What you have to do: Stop after the line that contains "Definition credit (s"; until then, restate each line of the entries word for word from the very first.

Exercise materials:
Lemma deserialize_len p m : deserialize p = Some m -> zlen p < p64.
Proof.
  unfold deserialize. destruct (_ || negb _); [done|]. destruct (_ && negb _); [done|]. destruct (_ && (_ <? kHeaderSize)); [done|].
  destruct (_ || (kMaxOrigMap <? _)); [done|]. destruct (zlen p =? total _) eqn:E; [|done]. intros _. b2p. rewrite E.
  unfold layout. cbn [total]. apply w64_range.
Qed.

Lemma unlink_step p (w : W) r w' : calm (view w) -> io_unlink p w = (r, w') ->
  calm (view w') /\ (forall q, q <> p -> Meta.data_of (view w') q = Meta.data_of (view w) q) /\
  (Meta.data_of (view w') p = None \/ Meta.data_of (view w') p = Meta.data_of (view w) p).
Proof. intros Hc H. destruct (unlink_calm _ _ _ _ Hc H) as (? & ? & [?|[? _]]); auto. Qed.

Ltac step H := apply mbind_inv in H as (? & ? & ? & H).
(* ===== verification/CacheEvict.v ===== *)
(** * The eviction pass (src/core/CacheStore.cc, evictNow)

    The loop over the scanned entries against a step relation: which entries it
    takes, skips, protects, when it stops, and which files it removes. *)

From stdpp Require Import sorting.
From S2P Require Import Prelude IOBackend Crc32c Config MetaFile UrlKey FileEntry SlotStore CacheStore IOFrame CacheFrame.

Module Evict.
Import Store.

(** ** Which entries may go *)
Definition is_open (hashes : list bytes) (s : MetaScan) : bool := elem_str (s_hashHex s) hashes.
Definition in_window (cutoff : Z) (s : MetaScan) : bool := negb (cutoff =? 0) && (cutoff <=? s_atime s).
Definition eligible (hashes : list bytes) (cutoff : Z) (s : MetaScan) : Prop :=
  s_pinned s = false /\ is_open hashes s = false /\ in_window cutoff s = false.
Definition reclaimed (s : MetaScan) : Z := s_cachedBytes s +% s_replicaBytes s.
Definition credit (s : MetaScan) (p : Pass) : Pass :=
  mkPass (p_usage p -% Z.min (p_usage p) (reclaimed s)) (p_avail p +% reclaimed s) (p_sawProtected p) (p_evicted p + 1).
Definition mark (p : Pass) : Pass := mkPass (p_usage p) (p_avail p) true (p_evicted p).

(** The pass as a relation: [taken] are removed, in order. *)
Inductive passes (b : Budget) (hs : bool) (hashes : list bytes) (cutoff : Z) : list MetaScan -> Pass -> list MetaScan -> Pass -> Prop :=
| pass_end p : passes b hs hashes cutoff [] p [] p
| pass_enough l p : needEvict b hs p = false -> passes b hs hashes cutoff l p [] p
| pass_held s l p taken p' : needEvict b hs p = true -> s_pinned s = true \/ is_open hashes s = true ->
    passes b hs hashes cutoff l p taken p' -> passes b hs hashes cutoff (s :: l) p taken p'
| pass_window s l p taken p' : needEvict b hs p = true -> s_pinned s = false -> in_window cutoff s = true ->
    passes b hs hashes cutoff l (mark p) taken p' -> passes b hs hashes cutoff (s :: l) p taken p'
| pass_kept s l p taken p' : needEvict b hs p = true -> eligible hashes cutoff s ->
    passes b hs hashes cutoff l p taken p' -> passes b hs hashes cutoff (s :: l) p taken p'
| pass_take s l p taken p' : needEvict b hs p = true -> eligible hashes cutoff s ->
    passes b hs hashes cutoff l (credit s p) taken p' -> passes b hs hashes cutoff (s :: l) p (s :: taken) p'.

Section consequences.
Context (b : Budget) (hs : bool) (hashes : list bytes) (cutoff : Z).

Lemma passes_taken l p taken p' : passes b hs hashes cutoff l p taken p' ->
  taken `sublist_of` l /\ Forall (eligible hashes cutoff) taken.
Proof.
  induction 1 as [|l ? ?|? ? ? ? ? ? ? ? [? ?]|? ? ? ? ? ? ? ? ? [? ?]|? ? ? ? ? ? ? ? [? ?]|? ? ? ? ? ? ? ? [? ?]];
    (split; [|by try constructor]).
  - constructor.
  - apply sublist_nil_l.
  - by apply sublist_cons.
  - by apply sublist_cons.
  - by apply sublist_cons.
  - by apply sublist_skip.
Qed.

(** The accounts of the pass. *)
Lemma needEvict_mark p : needEvict b hs (mark p) = needEvict b hs p.
Proof. done. Qed.
Lemma passes_accounts l p taken p' : passes b hs hashes cutoff l p taken p' ->
  let q := foldl (fun p s => credit s p) p taken in
  p_usage p' = p_usage q /\ p_avail p' = p_avail q /\ p_evicted p' = p_evicted p + zlen taken.
Proof.
  assert (forall taken p p2, p_usage p = p_usage p2 -> p_avail p = p_avail p2 ->
    let f := foldl (fun p s => credit s p) in
    p_usage (f p taken) = p_usage (f p2 taken) /\ p_avail (f p taken) = p_avail (f p2 taken)) as G.
  { intros t. induction t as [|s t IH]; intros q q2 E1 E2; [done|]. cbn. apply IH; cbn; congruence. }
  induction 1 as [| | | |? ? ? ? ? ? ? ? IH|]; cbn zeta in *; cbn [foldl]; rewrite ?zlen_nil, ?zlen_cons; try (repeat split; cbn; lia); try done.
  - destruct (G taken (mark p) p) as [G1 G2]; [done..|]. cbn zeta in *. destruct IHpasses as (-> & -> & ->). by rewrite G1, G2.
  - destruct IHpasses as (-> & -> & ->). cbn [credit p_evicted]. repeat split. lia.
Qed.
(* ===== verification/WireRead.v ===== *)
(** * The wire reads of a miss (src/plugin/ReadRounding.h, UCacheFile.cc, ReadRule.cc)

    What the plugin asks the origin for when a read misses the cache - the span
    rounded to pages, the vector read coalesced and cut into legal elements - and
    how the bytes that come back reach the caller's buffers. The origin's answer
    and the relayed operations are XrdCl's: a wire read is a function argument. *)

From stdpp Require Import sorting.
From S2P Require Import Prelude IOBackend Crc32c Config MetaFile UrlKey FileEntry.

Module Wire.

(** ** Rounding and cutting *)

(** The element ceiling of a vector read. *)
Definition kMaxReadvElem : Z := 2 * 1024 * 1024 - 16.

Definition roundSpan (pageSize fileSize off len : Z) : Z * Z :=
  let start := off / pageSize *% pageSize in
  let end_ := Z.min ((off +% len +% pageSize -% 1) / pageSize *% pageSize) fileSize in
  if end_ <=? start then (off, off +% len)
  else if p32 - 1 <? end_ -% start then (off, off +% len)
  else (start, end_).

Definition readvElemEnd (start end_ pageSize : Z) : Z :=
  if end_ -% start <=? kMaxReadvElem then end_
  else
    let cut := start +% kMaxReadvElem in
    let cut := cut -% cut mod pageSize in
    let cut := if cut <=? start then start +% pageSize else cut in
    Z.min cut end_.

(** ** The data of a file read directly *)

(** [std::upper_bound] of [(off, ~0)] in the ascending runs: what is before, what is there. *)
Fixpoint upper_bound (off : Z) (prev : option (Z * Z)) (runs : list (Z * Z)) : option (Z * Z) * option (Z * Z) :=
  match runs with
  | [] => (prev, None)
  | r :: runs' => if off <? fst r then (prev, Some r) else upper_bound off (Some r) runs'
  end.
Definition readsData (runs : list (Z * Z)) (off len : Z) : bool :=
  if len =? 0 then false
  else
    let end_ := off +% len in
    let '(prev, it) := upper_bound off None runs in
    if match prev with Some r => off <? snd r | None => false end then true
    else match it with Some r => fst r <? end_ | None => false end.
(** [None]: the file has no rule, or is cached. *)
Definition ruleReadsData (direct : option (list (Z * Z))) (off len : Z) : bool :=
  match direct with Some runs => readsData runs off len | None => false end.

(** ** The miss stage of a vector read *)
Record Chunk := mkChunk { c_offset : Z; c_length : Z }.
Record WireElem := mkElem { w_off : Z; w_len : Z; w_buf : bytes }.

Definition span_le (a b : Z * Z) : Prop := fst a < fst b \/ fst a = fst b /\ snd a <= snd b.
#[global] Instance span_le_dec a b : Decision (span_le a b).
Proof. unfold span_le. apply _. Defined.

Section vread.
Context (pageSize fileSize : Z) (direct : option (list (Z * Z))).

Definition roundChunk (c : Chunk) : Z * Z := roundSpan pageSize fileSize (c_offset c) (c_length c).
Definition ival (c : Chunk) : Z * Z :=
  if ruleReadsData direct (c_offset c) (c_length c) then (c_offset c, c_offset c +% c_length c) else roundChunk c.

(** Runs in reverse: an interval that touches the last one extends it. *)
Definition add_run (runs : list (Z * Z)) (iv : Z * Z) : list (Z * Z) :=
  let '(s, e) := iv in
  match runs with
  | (s0, e0) :: runs' => if s <=? e0 then (s0, Z.max e0 e) :: runs' else (s, e) :: runs
  | [] => [(s, e)]
  end.
Definition runs_of (ivals : list (Z * Z)) : list (Z * Z) := rev (foldl add_run [] (merge_sort span_le ivals)).

(** [for (at = s; at < e;)]: offset and length of each piece; [fuel] bounds the pieces. *)
Fixpoint cut_run (fuel : nat) (at_ e : Z) : option (list (Z * Z)) :=
  if negb (at_ <? e) then Some []
  else
    match fuel with
    | O => None
    | S fuel' =>
        let cut := readvElemEnd at_ e pageSize in
        match cut_run fuel' cut e with
        | Some l => Some ((at_, cut -% at_) :: l)
        | None => None
        end
    end.
Fixpoint cut_runs (runs : list (Z * Z)) : option (list (Z * Z)) :=
  match runs with
  | [] => Some []
  | (s, e) :: runs' =>
      match cut_run (Z.to_nat (e - s)) s e, cut_runs runs' with
      | Some l, Some l' => Some (l ++ l')
      | _, _ => None
      end
  end.
(** The elements asked for. *)
Definition wire_of (misses : list Chunk) : option (list (Z * Z)) := cut_runs (runs_of (ival <$> misses)).

(** *** The scatter *)

(** The last element at or before [at_], and those after it. *)
Fixpoint find_from (at_ : Z) (best l : list WireElem) : list WireElem :=
  match l with
  | [] => best
  | w :: l' => if w_off w <=? at_ then find_from at_ l l' else best
  end.
Definition findWire (at_ : Z) (wire : list WireElem) : list WireElem := find_from at_ wire wire.

(** The bytes copied, and how many are still missing. *)
Fixpoint copy_from (ws : list WireElem) (at_ want : Z) : bytes * Z :=
  match ws with
  | [] => ([], want)
  | w :: ws' =>
      if want =? 0 then ([], want)
      else if (at_ <? w_off w) || (w_off w +% w_len w <=? at_) then ([], want)
      else
        let n := Z.min want (w_off w +% w_len w -% at_) in
        let '(b, l) := copy_from ws' (at_ +% n) (want -% n) in
        (zsub (w_buf w) (at_ -% w_off w) n ++ b, l)
  end.
Definition scatter_chunk (wire : list WireElem) (c : Chunk) : bytes * Z :=
  copy_from (findWire (c_offset c) wire) (c_offset c) (c_length c).
(** [None]: [errInternal], a chunk the elements do not cover. *)
Fixpoint scatter (wire : list WireElem) (misses : list Chunk) : option (list bytes) :=
  match misses with
  | [] => Some []
  | c :: misses' =>
      let '(b, missing) := scatter_chunk wire c in
      if negb (missing =? 0) then None
      else match scatter wire misses' with Some bs => Some (b :: bs) | None => None end
  end.

(** *** What a file read directly keeps: whole pages of an element without data *)
Fixpoint keep_pages (fuel : nat) (w : WireElem) (p : Z) (keep : list (Z * Z)) : list (Z * Z) :=
  match fuel with
  | O => keep
  | S fuel' =>
      let we := w_off w +% w_len w in
      if negb (p <? we) then keep
      else
        let pe := Z.min (p +% pageSize) fileSize in
        let keep :=
          if (we <? pe) || ruleReadsData direct p (pe -% p) then keep
          else match keep with
               | (a, b) :: keep' => if b =? p then (a, pe) :: keep' else (p, pe) :: keep
               | [] => [(p, pe)]
               end in
        keep_pages fuel' w (p +% pageSize) keep
  end.
Definition kept_of (w : WireElem) : list (Z * Z) :=
  rev (keep_pages (Z.to_nat (w_len w)) w ((w_off w +% pageSize -% 1) / pageSize *% pageSize) []).
End vread.

(** ** The guards of the plain path *)

(** A chunk list relayed as it is: an empty chunk, or one past the end of the file. *)
Definition vread_relayed (fileSize : Z) (chunks : list Chunk) : bool :=
  existsb (fun c => (c_length c =? 0) || (fileSize <? c_offset c +% c_length c)) chunks.

(** [Read] without a view: what it does with a request. *)
Inductive Route :=
| RRelay                              (* the origin answers *)
| REmpty                              (* zero bytes *)
| RHit (size : Z)                     (* from the cache *)
| RDirect (size : Z)                  (* the origin answers; nothing is kept *)
| RFetch (size wireOff wireLen : Z).  (* a rounded wire read *)
Definition read_route (e : Entry.FileEntry) (direct : option (list (Z * Z))) (offset size : Z) : Route :=
  let fs := Meta.fileSize (Entry.meta_ e) in
  if offset +% size <? offset then RRelay
  else if (fs <=? offset) || (size =? 0) then REmpty
  else
    let size := if fs <? offset +% size then w32 (fs -% offset) else size in
    if Entry.hasRange e offset size then RHit size
    else if ruleReadsData direct offset size then RDirect size
    else
      let '(ws, we) := roundSpan (Meta.pageSize (Entry.meta_ e)) fs offset size in
      RFetch size ws (we -% ws).

(** The completion of a rounded wire read that returned [got] bytes of [buf]: the bytes for the
    user, or [None] when the answer does not cover the request (it is then relayed as asked). *)
Definition miss_response (wireOff got : Z) (buf : bytes) (userOff userLen : Z) : option bytes :=
  if (wireOff <=? userOff) && (userOff +% userLen <=? wireOff +% got)
  then Some (zsub buf (userOff -% wireOff) userLen) else None.

(** ** A plain vector read

    One request from classification to completion: hits from the cache, then what
    is missing - absent at first or failed on the way - in one wire read. *)
Inductive VOutcome :=
| VOk (bufs : list bytes)
| VParked                 (* waits for a fetch in flight, then enters again with [mayPark] false *)
| VFailOpen               (* the wire failed: the whole chunk list goes to the origin as it is *)
| VInternal               (* an element did not cover its chunk *)
| VStuck.                 (* the cut loop did not end *)

Section serve.
Context {W : Type} `{!IOBackend W} `{CK : Checksum}.
Context (clockS clockUs : nat -> Z) (join : bool) (wire_read : list (Z * Z) -> option (list bytes)).

(** The cached chunks, in order; [None] where the cache has none or demoted a page. *)
Fixpoint hit_stage (l : list (Chunk * bool)) : M Entry.St (list (option bytes)) :=
  match l with
  | [] => ret []
  | (c, missing) :: l' =>
      do b <- (if (missing : bool) then ret None
               else
                 do r <- Entry.readCached clockS clockUs (c_offset c) (c_length c) (zeros (c_length c)) true;
                 ret (if fst r then Some (snd r) else None));
      do bs <- hit_stage l';
      ret (b :: bs)
  end.

(** The buffers of the misses put back in their places. *)
Fixpoint fill_in (bufs : list (option bytes)) (fetched : list bytes) : list bytes :=
  match bufs, fetched with
  | [], _ => []
  | Some b :: bufs', _ => b :: fill_in bufs' fetched
  | None :: bufs', f :: fetched' => f :: fill_in bufs' fetched'
  | None :: bufs', [] => [] :: fill_in bufs' []
  end.
Fixpoint missing_of (chunks : list Chunk) (bufs : list (option bytes)) : list Chunk :=
  match chunks, bufs with
  | c :: chunks', None :: bufs' => c :: missing_of chunks' bufs'
  | _ :: chunks', Some _ :: bufs' => missing_of chunks' bufs'
  | _, _ => []
  end.

Definition elems_of (asked : list (Z * Z)) (bufs : list bytes) : list WireElem :=
  zip_with (fun a b => mkElem (fst a) (snd a) b) asked bufs.

(** [issueMissVRead] and its completion. *)
Definition miss_stage (m : Meta.MetaData) (direct : option (list (Z * Z))) (chunks : list Chunk) (bufs : list (option bytes)) : VOutcome :=
  let misses := missing_of chunks bufs in
  match wire_of (Meta.pageSize m) (Meta.fileSize m) direct misses with
  | None => VStuck
  | Some asked =>
      match wire_read asked with
      | None => VFailOpen
      | Some answers =>
          match scatter (elems_of asked answers) misses with
          | None => VInternal
          | Some fetched => VOk (fill_in bufs fetched)
          end
      end
  end.

Definition servePlainVectorRead (direct : option (list (Z * Z))) (chunks : list Chunk) (cb : Z) (mayPark : bool) : M Entry.St VOutcome :=
  do e <- Entry.getE;
  let flags := (fun c => negb (Entry.hasRange e (c_offset c) (c_length c))) <$> chunks in
  let tagged := zip chunks flags in
  let want := (fun p => (c_offset (fst p), c_length (fst p))) <$> List.filter snd tagged in
  let direct := if bool_decide (want = []) then None else direct in
  do parked <- (if mayPark && negb (bool_decide (want = [])) && join && bool_decide (direct = None)
                then Entry.waitForInFlight want cb else ret false);
  if (parked : bool) then ret VParked
  else if bool_decide (length want = length chunks) then ret (miss_stage (Entry.meta_ e) direct chunks ((fun _ => None) <$> chunks))
  else
    do bufs <- hit_stage tagged;
    if bool_decide (missing_of chunks bufs = []) then ret (VOk (fill_in bufs []))
    else ret (miss_stage (Entry.meta_ e) direct chunks bufs).
End serve.

(** ** Page checksums of a served [PgRead] *)
Fixpoint pg_pieces (fuel : nat) (pos end_ : Z) : list (Z * Z) :=
  match fuel with
  | O => []
  | S fuel' =>
      if negb (pos <? end_) then []
      else let pageEnd := Z.min ((pos / 4096 +% 1) *% 4096) end_ in (pos, pageEnd -% pos) :: pg_pieces fuel' pageEnd end_
  end.
Definition pg_checksums (crc32c : bytes -> Z) (off size : Z) (buf : bytes) : list Z :=
  (fun p => crc32c (zsub buf (fst p -% off) (snd p))) <$> pg_pieces (Z.to_nat size) off (off +% size).
End Wire.
Lemma add_run_spec top acc s e : gapped top acc -> 0 <= s < e -> e <= top ->
  match acc with (s0, _) :: _ => s0 <= s | [] => True end ->
  gapped top (add_run acc (s, e)) /\ covered (add_run acc (s, e)) (s, e) /\
  (forall iv, covered acc iv -> covered (add_run acc (s, e)) iv) /\
  match add_run acc (s, e) with (s0, _) :: _ => s0 <= s | [] => True end.
Proof.
  intros Hg Hs He Hord. unfold add_run. destruct acc as [|[s0 e0] acc].
  - split; [by cbn|]. split; [exists (s, e); split; [by left|split; cbn; lia]|]. split; [|lia].
    intros iv (r & Hr & _). by apply elem_of_nil in Hr.
  - destruct Hg as (H0 & Ht & Hgap & Hg). destruct (s <=? e0) eqn:E; b2p.
    + split; [cbn; repeat split; (lia||done)|]. split; [exists (s0, Z.max e0 e); split; [by left|split; cbn; lia]|]. split; [|lia].
      intros iv (r & [->|Hr]%elem_of_cons & Hin).
      * exists (s0, Z.max e0 e). split; [by left|]. destruct Hin. split; cbn in *; lia.
      * exists r. split; [by right|done].
    + split; [cbn; repeat split; (lia||done)|]. split; [exists (s, e); split; [by left|split; cbn; lia]|]. split; [|lia].
      intros iv (r & Hr & Hin). exists r. split; [by right|done].
Qed.

Lemma foldl_add_run_spec top l : StronglySorted span_le l -> Forall (fun iv => 0 <= fst iv < snd iv /\ snd iv <= top) l ->
  forall acc, gapped top acc -> match acc with (s0, _) :: _ => Forall (fun iv => s0 <= fst iv) l | [] => True end ->
  gapped top (foldl add_run acc l) /\ (forall iv, covered acc iv -> covered (foldl add_run acc l) iv) /\
  forall iv, iv ∈ l -> covered (foldl add_run acc l) iv.
Proof.
  induction 1 as [|[s e] l Hs IH Hle]; intros Hb acc Hg Ho; cbn [foldl].
  { split; [done|]. split; [done|]. intros iv Hiv. by apply elem_of_nil in Hiv. }
  inversion Hb as [|? ? [B1 B2] Hb']; subst. cbn [fst snd] in *.
  destruct (add_run_spec top acc s e Hg B1 B2) as (G & C & K & O).
  { destruct acc as [|[s0 e0] acc]; [done|]. by inversion Ho. }
  destruct (IH Hb' (add_run acc (s, e)) G) as (G' & K' & C').
  { destruct (add_run acc (s, e)) as [|[s1 e1] acc']; [done|]. eapply Forall_impl; [exact Hle|]. intros [a b]. unfold span_le. cbn. lia. }
  split; [done|]. split; [intros iv ?; by apply K', K|]. intros iv [->|Hiv]%elem_of_cons; [by apply K'|by apply C'].
Qed.

(** Disjoint runs with gaps, first first. *)
Fixpoint ascending (lo top : Z) (l : list (Z * Z)) : Prop :=
  match l with [] => True | (s, e) :: l' => lo <= s < e /\ e <= top /\ ascending (e + 1) top l' end.
Lemma ascending_app lo top l1 s e : ascending lo top l1 -> Forall (fun r => snd r < s) l1 -> lo <= s < e -> e <= top ->
  ascending lo top (l1 ++ [(s, e)]).
Proof.
  revert lo. induction l1 as [|[a b] l1 IH]; intros lo; cbn; [by auto|]. intros (H1 & H2 & H3) Hf Hs He.
  inversion Hf; subst. cbn in *. split; [done|]. split; [done|]. apply IH; try done. lia.
Qed.
Lemma gapped_below top l : gapped top l -> forall s e l', l = (s, e) :: l' -> Forall (fun r => snd r < s) l'.
Proof.
  induction l as [|[a b] l IH]; intros Hg s e l' H; [done|]. injection H as -> -> ->.
  destruct Hg as (H1 & _ & H3 & H4). destruct l' as [|[a' b'] l'']; [by constructor|]. constructor; [done|].
  eapply Forall_impl; [exact (IH H4 _ _ _ eq_refl)|]. cbn. intros r. destruct H4 as (? & _). lia.
Qed.
Lemma gapped_ascending top l : gapped top l -> ascending 0 top (rev l).
Proof.
  induction l as [|[s e] l IH]; intros Hg; [done|]. cbn [rev]. destruct Hg as (H1 & H2 & H3 & H4) eqn:E.
  apply ascending_app; [by apply IH| |lia|done]. apply Forall_rev. by apply (gapped_below top ((s, e) :: l) Hg s e).
Qed.

#[global] Instance span_le_total : Total span_le.
Proof. intros a b. unfold span_le. lia. Qed.
#[global] Instance span_le_trans : Transitive span_le.
Proof. intros a b c. unfold span_le. lia. Qed.

(** The runs of a list of intervals: ascending with gaps, and each interval inside one of them. *)
Lemma runs_of_spec top ivals : Forall (fun iv => 0 <= fst iv < snd iv /\ snd iv <= top) ivals ->
  ascending 0 top (runs_of ivals) /\ forall iv, iv ∈ ivals -> covered (runs_of ivals) iv.
Proof.
  intros Hb. unfold runs_of. pose proof (merge_sort_Permutation span_le ivals) as P.
  assert (StronglySorted span_le (merge_sort span_le ivals)) as Hs by (apply StronglySorted_merge_sort; apply _).
  assert (Forall (fun iv => 0 <= fst iv < snd iv /\ snd iv <= top) (merge_sort span_le ivals)) as Hb' by by rewrite P.
  destruct (foldl_add_run_spec top _ Hs Hb' [] I I) as (G & _ & C).
  split; [by apply gapped_ascending|]. intros iv Hiv. destruct (C iv) as (r & Hr & Hin); [by rewrite P|].
  exists r. split; [|done]. apply list_elem_of_In. apply -> in_rev. by apply list_elem_of_In.
Qed.
End WireSpan.

Module Scatter.
Import Wire WireSpan.

Section tiled.
Context (ps : Z) (Hps : 0 < ps <= 1048576).

(** The elements of the runs, one after the other. *)
Fixpoint tiled (runs : list (Z * Z)) (l : list (Z * Z)) : Prop :=
  match runs with
  | [] => l = []
  | (s, e) :: runs' => exists t l', l = t ++ l' /\ tiles ps s t e /\ tiled runs' l'
  end.

Lemma cut_runs_spec lo top runs : 0 <= lo -> top < p64 -> ascending lo top runs -> exists l, cut_runs ps runs = Some l /\ tiled runs l.
Proof using Hps.
  revert lo. induction runs as [|[s e] runs IH]; intros lo Hlo Ht Ha; cbn [cut_runs]; [by exists []|].
  destruct Ha as (H1 & H2 & H3). destruct (cut_run_spec ps Hps (Z.to_nat (e - s)) s e) as (t & -> & Htile); [lia..|].
  destruct (IH (e + 1)) as (l & -> & Hl); [lia|done|done|]. exists (t ++ l). split; [done|]. by exists t, l.
Qed.

Lemma tiles_bounds l : forall at_ e, tiles ps at_ l e -> Forall (fun p => at_ <= fst p /\ 0 < snd p <= kMaxReadvElem /\ fst p + snd p <= e) l.
Proof using.
  induction l as [|[o n] l IH]; intros at_ e Ht; [done|]. destruct Ht as (-> & Hn & _ & Ht). pose proof (tiles_le _ _ _ _ Ht).
  constructor; [cbn; lia|]. eapply Forall_impl; [by apply IH|]. cbn. lia.
Qed.
Lemma tiled_bounds lo top runs l : ascending lo top runs -> tiled runs l ->
  Forall (fun p => lo <= fst p /\ 0 < snd p <= kMaxReadvElem /\ fst p + snd p <= top) l.
Proof using.
  revert lo l. induction runs as [|[s e] runs IH]; intros lo l; cbn; [by intros _ ->|].
  intros (H1 & H2 & H3) (t & l' & -> & Ht & Hl). apply Forall_app_2.
  - eapply Forall_impl; [by apply tiles_bounds|]. cbn. lia.
  - eapply Forall_impl; [by apply (IH (e + 1))|]. cbn. lia.
Qed.

Lemma tiled_split lo top runs l s e : ascending lo top runs -> tiled runs l -> (s, e) ∈ runs ->
  exists a t b, l = a ++ t ++ b /\ tiles ps s t e /\ lo <= s < e /\ e <= top /\
    Forall (fun p => fst p <= s) a /\ Forall (fun p => e < fst p) b.
Proof using.
  revert lo l. induction runs as [|[s0 e0] runs IH]; intros lo l; cbn; [by intros _ _ ?%elem_of_nil|].
  intros (H1 & H2 & H3) (t & l' & -> & Ht & Hl) [[= -> ->]|Hin]%elem_of_cons.
  - exists [], t, l'. repeat split; try done; try lia. eapply Forall_impl; [by eapply tiled_bounds|]. cbn. lia.
  - destruct (IH (e0 + 1) l' H3 Hl Hin) as (a & t' & b & -> & Ht' & Hs & He & Ha & Hb).
    exists (t ++ a), t', b. rewrite app_assoc. repeat split; try done; try lia. apply Forall_app_2; [|done].
    eapply Forall_impl; [by apply tiles_bounds|]. cbn. lia.
Qed.
(** One frame that is smaller than its input always fits. *)
Lemma frames_fit_small raw level : zlen raw <= kMaxFrame -> zlen (encodeZstdFrames raw level) < zlen raw -> encodeZstdFrames raw level <> [] ->
  frames_fit raw level.
Proof.
  intros Hs Hl Hne i z Hi Hm. rewrite Z.mod_small in Hm by lia. subst i. rewrite Z.sub_0_r, Z.min_r by lia. intros Ez.
  unfold encodeZstdFrames in *. set (k := Z.to_nat (zlen raw / kMaxFrame)) in *.
  remember (S k) as k1 eqn:Ek. cbn [encode_from] in *. rewrite (proj2 (Z.leb_gt _ _)), Z.sub_0_r, Z.min_r, Ez in * by lia. subst k1.
  cbn [encode_from app] in *. rewrite (proj2 (Z.leb_le _ _)) in * by lia. rewrite zlen_frame_of in Hl. lia.
Qed.

(** The container, kept only where it is shorter than its input. *)
Lemma shrink_decodes raw level : ZstdLaw -> (kMaxFrame < zlen raw -> frames_fit raw level) ->
  let z := encodeZstdFrames raw level in
  let pay := if bytes_eqb z [] || (zlen raw <=? zlen z) then raw else z in
  pay = raw \/ (zlen pay < zlen raw /\ decompressFrames pay (zlen raw) = raw).
Proof.
  intros Hlaw Hfit. cbn zeta. destruct (_ || _)%bool eqn:E; [by left|]. b2p. right.
  match goal with H : bytes_eqb _ _ = false |- _ => apply bool_decide_eq_false in H end. split; [done|]. apply frames_roundtrip; [done| |done].
  destruct (Z.le_gt_cases (zlen raw) kMaxFrame); [by apply frames_fit_small|by apply Hfit].
Qed.
End walk.

(** ** A chunk that does not shrink

    A codec in the way of ZSTD: a run of zeros compresses to one byte, anything else
    is stored behind a one-byte header - so a chunk of the frame limit that does not compress
    takes 2^24 bytes, and the frame's 24-bit size field holds 0. *)
Definition stored : Codecs := {|
  lzma_stream_buffer_decode := fun _ _ => None; uncompress := fun _ _ => None; LZ4_decompress_safe := fun _ _ => None; have_lz4 := false;
  ZSTD_compress := fun c _ => Some (if bool_decide (c = zeros (zlen c)) then [0] else 1 :: c);
  ZSTD_decompress := fun z u => match z with 0 :: _ => Some (zeros u) | 1 :: c => Some c | _ => None end |}.
Definition ones (n : Z) : bytes := replicate (Z.to_nat n) 1.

Written answer:
Lemma deserialize_len p m : deserialize p = Some m -> zlen p < p64.
Proof.
  unfold deserialize. destruct (_ || negb _); [done|]. destruct (_ && negb _); [done|]. destruct (_ && (_ <? kHeaderSize)); [done|].
  destruct (_ || (kMaxOrigMap <? _)); [done|]. destruct (zlen p =? total _) eqn:E; [|done]. intros _. b2p. rewrite E.
  unfold layout. cbn [total]. apply w64_range.
Qed.

Lemma unlink_step p (w : W) r w' : calm (view w) -> io_unlink p w = (r, w') ->
  calm (view w') /\ (forall q, q <> p -> Meta.data_of (view w') q = Meta.data_of (view w) q) /\
  (Meta.data_of (view w') p = None \/ Meta.data_of (view w') p = Meta.data_of (view w) p).
Proof. intros Hc H. destruct (unlink_calm _ _ _ _ Hc H) as (? & ? & [?|[? _]]); auto. Qed.

Ltac step H := apply mbind_inv in H as (? & ? & ? & H).
(* ===== verification/CacheEvict.v ===== *)
(** * The eviction pass (src/core/CacheStore.cc, evictNow)

    The loop over the scanned entries against a step relation: which entries it
    takes, skips, protects, when it stops, and which files it removes. *)

From stdpp Require Import sorting.
From S2P Require Import Prelude IOBackend Crc32c Config MetaFile UrlKey FileEntry SlotStore CacheStore IOFrame CacheFrame.

Module Evict.
Import Store.

(** ** Which entries may go *)
Definition is_open (hashes : list bytes) (s : MetaScan) : bool := elem_str (s_hashHex s) hashes.
Definition in_window (cutoff : Z) (s : MetaScan) : bool := negb (cutoff =? 0) && (cutoff <=? s_atime s).
Definition eligible (hashes : list bytes) (cutoff : Z) (s : MetaScan) : Prop :=
  s_pinned s = false /\ is_open hashes s = false /\ in_window cutoff s = false.
Definition reclaimed (s : MetaScan) : Z := s_cachedBytes s +% s_replicaBytes s.
Definition credit (s : MetaScan) (p : Pass) : Pass :=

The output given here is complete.